Bekentenis

confession
[noun]
[de be-ken-te-nis, de be-ken-te-nis-sen]

Bekentenis When you want to admit or confess something in Dutch, you use the verb "bekennen". The related noun is "bekentenis": confession. Contrary to the verb, the noun "bekentenis" is mostly used for something serious. When you go to confession in a church, the verb we use is "biechten", with noun "biecht".

Examples:
– "Een bekentenis is een verklaring van een persoon dat hij of zij een regel overtreden heeft [Wikipedia definitie]." 
("A confession is a statement by a person saying that he or she broke a rule [Wikipedia definition].")

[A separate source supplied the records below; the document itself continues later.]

(** With the error threshold, [Warn] writes nothing and returns; [Panic]
    is written and panics. *)
Lemma Setup_then_log_error :
  forwarded (CallWarn [Zap.VString "slow"])
  = Some (Zap.WarnLevel, Zap.Sprint [Zap.VString "slow"]) /\
  exists th,
    threshold (Setup (ext := sample_collaborators)
                 (Some {| Level := "error"; Path := "app.log";
                          Console := true; Async := false |}) fresh).1 = Some th /\
    th = Zap.ErrorLevel /\
    call (ext := sample_collaborators) (CallWarn [Zap.VString "slow"])
      (Setup (ext := sample_collaborators)
         (Some {| Level := "error"; Path := "app.log";
                  Console := true; Async := false |}) fresh).1
    = ((Setup (ext := sample_collaborators)
          (Some {| Level := "error"; Path := "app.log";
                   Console := true; Async := false |}) fresh).1,
       Log (Logged
              (Zap.Sugar (setup_logger (ext := sample_collaborators)
                            (Some {| Level := "error"; Path := "app.log";
                                     Console := true; Async := false |})))
              (if th <=? Zap.WarnLevel
               then Some {| Zap.EntryLevel := Zap.WarnLevel;
                            Zap.EntryMessage := Zap.Sprint [Zap.VString "slow"] |}
               else None)
              (Zap.terminal Zap.WarnLevel))).
Proof.
  assert (Hf : forwarded (CallWarn [Zap.VString "slow"])
               = Some (Zap.WarnLevel, Zap.Sprint [Zap.VString "slow"]))
    by reflexivity.
  split; [exact Hf |].
  destruct (Setup_then_log (ext := sample_collaborators)
              (Some {| Level := "error"; Path := "app.log";
                       Console := true; Async := false |})
              fresh _ _ _ Hf) as (th & Hth & Hcall).
  exists th. split; [exact Hth |]. split; [| exact Hcall].
  vm_compute in Hth. injection Hth as <-. reflexivity.
Defined.
(** C7. With a refresh in flight, every caller (whatever it passes and
    whenever it calls) is handed the promise in flight and no query is
    made.  Without one, a fetch is started exactly when there is no
    current value, or the call is forced, or more than 60 seconds lie
    between the last refresh and now: one query is sent, its promise
    becomes the one in flight, and the callers that follow are handed that
    same promise.  In the remaining case the current value is returned
    and nothing changes. *)
Theorem refreshMediaConn_single_flight forceGet st :
  match pendingMediaQueries st with
  | Some inflight =>
      forall forces,
        mapM (refreshMediaConn E) forces st
        = Ok (map (fun _ => Some inflight) forces) st
  | None =>
      if negb (bool_decide (is_Some (mediaConn st)))
         || forceGet
         || (60000 <? dateNow E st - lastMediaConnRefresh st)
      then
        exists started st',
          refreshMediaConn E forceGet st = Ok (Some started) st'
          /\ effectsSince st st' = [EQuery (mediaConnQuery E)]
          /\ pendingMediaQueries st' = Some started
          /\ mediaConn st' = Some started
          /\ forall forces,
              mapM (refreshMediaConn E) forces st'
              = Ok (map (fun _ => Some started) forces) st'
      else
        refreshMediaConn E forceGet st = Ok (mediaConn st) st
        /\ is_Some (mediaConn st)
  end.
Proof.
  destruct (pendingMediaQueries st) as [inflight |] eqn:Hpending.
  - intros forces. now apply refreshMediaConn_inflight.
  - destruct (negb (bool_decide (is_Some (mediaConn st))) || forceGet
              || (60000 <? dateNow E st - lastMediaConnRefresh st)) eqn:Hstart.
    + eexists (promiseCount st), _. split.
      * unfold refreshMediaConn. rewrite Hpending.
        change MEDIA_CONN_CHECK_INTERVAL with 60000. rewrite Hstart. reflexivity.
      * split; [now apply effectsSince_app |]. split; [reflexivity |].
        split; [reflexivity |].
        intros forces. now apply refreshMediaConn_inflight.
    + split.
      * unfold refreshMediaConn. rewrite Hpending.
        change MEDIA_CONN_CHECK_INTERVAL with 60000. rewrite Hstart. reflexivity.
      * apply orb_false_elim in Hstart as [Hstart _].
        apply orb_false_elim in Hstart as [Hcurrent _].
        apply negb_false_iff in Hcurrent. now apply bool_decide_eq_true in Hcurrent.
Qed.

(** When the query settles, nothing is in flight any more: the next
    caller is served by the three-way test again. *)
Lemma mediaConnSettled_clears queryPromise now response st :
  exists st',
    mediaConnSettled E queryPromise now response st = Ok tt st'
    /\ pendingMediaQueries st' = None
    /\ mediaConn st' = mediaConn st
    /\ trace st' = trace st.
Proof. eexists. split; [reflexivity |]. repeat split. Qed.

End MediaConnProperties.

Section SessionProperties.
Import MessagesSend.
Local Open Scope relay_scope.

Variable E : Env.

Lemma filter_nil_iff {A} (f : A -> bool) (l : list A) :
  List.filter f l = [] <-> forall x, x ∈ l -> f x = false.
Proof.
  induction l as [| y l IH]; simpl.
  - split; [intros _ x Hx; now apply elem_of_nil in Hx | reflexivity].
  - destruct (f y) eqn:Hy; split.
    + discriminate.
    + intros Hall. specialize (Hall y (list_elem_of_here _ _)). congruence.
    + intros Hnil x Hx. apply elem_of_cons in Hx as [-> | Hx]; [assumption |].
      now apply IH.
    + intros Hall. apply IH. intros x Hx. apply Hall. now apply list_elem_of_further.
Qed.

Lemma addVerified_spec jid st :
  exists st',
    addVerified jid st = Ok tt st'
    /\ verifiedSessionsCache st' = {[jid]} ∪ verifiedSessionsCache st.
Proof. eexists. split; reflexivity. Qed.

(** The loop over the store's answer: every jid ends up verified or in
    the fetch list, and nothing leaves the verified set. *)
Lemma sessionLoop_spec (found : gset string) (pairs : list (string * string)) :
  forall (acc : list string) st acc' st',
    forM pairs acc
         (fun jidsRequiringFetch '(jid, signalId) =>
            if bool_decide (signalId ∈ found)
            then do! addVerified jid in ret jidsRequiringFetch
            else ret (jidsRequiringFetch ++ [jid])%list) st
    = Ok acc' st' ->
    verifiedSessionsCache st ⊆ verifiedSessionsCache st'
    /\ (forall jid, jid ∈ acc -> jid ∈ acc')
    /\ (forall jid signalId,
           (jid, signalId) ∈ pairs ->
           jid ∈ verifiedSessionsCache st' \/ jid ∈ acc').
Proof.
  induction pairs as [| [jid0 addr0] pairs IH]; intros acc st acc' st' Hrun.
  - injection Hrun as <- <-. split; [reflexivity |]. split; [tauto |].
    intros jid signalId Hin. now apply elem_of_nil in Hin.
  - cbn [forM] in Hrun. apply bind_Ok in Hrun as (acc1 & st1 & Hbody & Hrest).
    destruct (IH _ _ _ _ Hrest) as (Hmono & Hacc & Hall).
    destruct (bool_decide (addr0 ∈ found)).
    + unfold bind, addVerified, modify, ret in Hbody.
      injection Hbody as <- <-. cbn [verifiedSessionsCache setVerifiedSessionsCache] in *.
      split; [set_solver |]. split; [assumption |].
      intros jid signalId Hin. apply elem_of_cons in Hin as [[= -> ->] | Hin].
      * left. set_solver.
      * now apply (Hall jid signalId).
    + injection Hbody as <- <-.
      split; [assumption |]. split; [intros jid Hj; apply Hacc; set_solver |].
      intros jid signalId Hin. apply elem_of_cons in Hin as [[= -> ->] | Hin].
      * right. apply Hacc. set_solver.
      * now apply (Hall jid signalId).
Qed.

Lemma verifyAll_spec jids :
  forall st u st',
    forM jids tt (fun _ jid => addVerified jid) st = Ok u st' ->
    verifiedSessionsCache st' = list_to_set jids ∪ verifiedSessionsCache st.
Proof.
  induction jids as [| jid jids IH]; intros st u st' Hrun.
  - injection Hrun as <- <-. set_solver.
  - cbn [forM] in Hrun. apply bind_Ok in Hrun as (u1 & st1 & Hbody & Hrest).
    injection Hbody as <- <-. rewrite (IH _ _ _ Hrest).
    cbn [verifiedSessionsCache setVerifiedSessionsCache]. set_solver.
Qed.

(** A completed call without [force] leaves every requested jid in the
    verified set. *)
Lemma assertSessions_verifies jids st fetched st' :
  assertSessions E jids false st = Ok fetched st' ->
  forall jid, jid ∈ dedupe jids -> jid ∈ verifiedSessionsCache st'.
Proof.
  unfold assertSessions. destruct (isNil jids) eqn:Hempty.
  { destruct jids; [| discriminate]. intros _ jid Hin. now apply elem_of_nil in Hin. }
  cbn [negb andb]. unfold bind at 1. unfold getState at 1. cbv beta iota.
  set (todo := List.filter (fun jid => negb (bool_decide (jid ∈ verifiedSessionsCache st)))
                           (dedupe jids)).
  assert (Hskipped : forall jid, jid ∈ dedupe jids -> jid ∉ todo ->
                                 jid ∈ verifiedSessionsCache st).
  { intros jid Hin Hnot. destruct (decide (jid ∈ verifiedSessionsCache st)) as [| Hout];
      [assumption |].
    exfalso. apply Hnot. apply list_elem_of_In, List.filter_In. split.
    - now apply list_elem_of_In.
    - now rewrite bool_decide_eq_false_2. }
  destruct (isNil todo) eqn:Hnil.
  { unfold ret. intros [= <- <-] jid Hin. apply Hskipped; [assumption |].
    destruct todo; [apply not_elem_of_nil | discriminate]. }
  intros Hrun. apply bind_Ok in Hrun as (required & st2 & Hloop & Hrest).
  apply bind_Ok in Hloop as ([] & st1 & Hemit & Hloop).
  injection Hemit as <-.
  unfold bind at 1, getState at 1 in Hloop.
  apply sessionLoop_spec in Hloop as (Hmono & _ & Hall).
  cbn [verifiedSessionsCache setTrace] in Hmono.
  assert (Hcovered : forall jid, jid ∈ dedupe jids ->
                                 jid ∈ verifiedSessionsCache st2 \/ jid ∈ required).
  { intros jid Hin. destruct (decide (jid ∈ todo)) as [Htodo | Hnot].
    - apply (Hall jid (jidToSignalProtocolAddress E jid)).
      apply list_elem_of_lookup in Htodo as [i Hi].
      apply list_elem_of_lookup. exists i.
      apply lookup_zip_with_Some. exists jid, (jidToSignalProtocolAddress E jid).
      split; [reflexivity |]. split; [assumption |].
      now rewrite list_lookup_fmap, Hi.
    - left. apply Hmono. now apply Hskipped. }
  destruct (isNil required) eqn:Hnone.
  { injection Hrest as <- <-. intros jid Hin.
    destruct (Hcovered jid Hin) as [| Hreq]; [assumption |].
    destruct required; [now apply elem_of_nil in Hreq | discriminate]. }
  apply bind_Ok in Hrest as ([] & st3 & Hemit & Hrest). injection Hemit as <-.
  apply bind_Ok in Hrest as (result & st4 & Hquery & Hrest).
  unfold ask in Hquery. destruct (query E _ _); [| discriminate].
  injection Hquery as <- <-.
  apply bind_Ok in Hrest as ([injected completed] & st5 & Hinject & Hrest).
  injection Hinject as _ <-.
  apply bind_Ok in Hrest as ([] & st6 & Hemit & Hrest). injection Hemit as <-.
  apply bind_Ok in Hrest as ([] & st7 & Hmod & Hrest). injection Hmod as <-.
  destruct completed; [| discriminate]. cbn [negb] in Hrest.
  apply bind_Ok in Hrest as ([] & st8 & Hverify & Hrest). injection Hrest as <- <-.
  apply verifyAll_spec in Hverify. rewrite Hverify.
  cbn [verifiedSessionsCache setSessions setTrace].
  intros jid Hin. destruct (Hcovered jid Hin); set_solver.
Qed.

– "Ik ben gekomen om een bekentenis af te leggen, ik heb gisteren een winkelier beroofd." 
("I have come to make a statement/confession, yesterday I robbed a shop (owner).")

– "De verdachte beweert dat zijn bekentenis onder dwang is afgenomen." 
("The suspect claims that he confessed under duress." Lit. "His confession was taken under duress.")

– "De rechter heeft het vonnis niet kunnen voltrekken omdat de getuige op het laatste moment zijn bekentenis heeft ingetrokken." 
("The judge was unable to execute the sentence because the witness withdrew his confession at the last moment.")

Related words:
– Valse bekentenis: false confession.
– Toegeven: to admit [verb] [gaf toe, toegegeven].
– Bekennen: to confess, to admit [verb] [bekende, bekend].

Example:
– "Ik moet je wat bekennen…" – "Wat dan?" – "Ik ben al jaren verliefd op je…"
("I have to confess something (to you)" – "What is it?" – "I've been in love with you for years…")

– (On)schuldig: (not) guilty [adjective/adverb].
– Veroordeling: sentence, conviction [noun] [de veroordeling, de veroordelingen].
– Biechten: to go to confession [verb] [biechtte, gebiecht].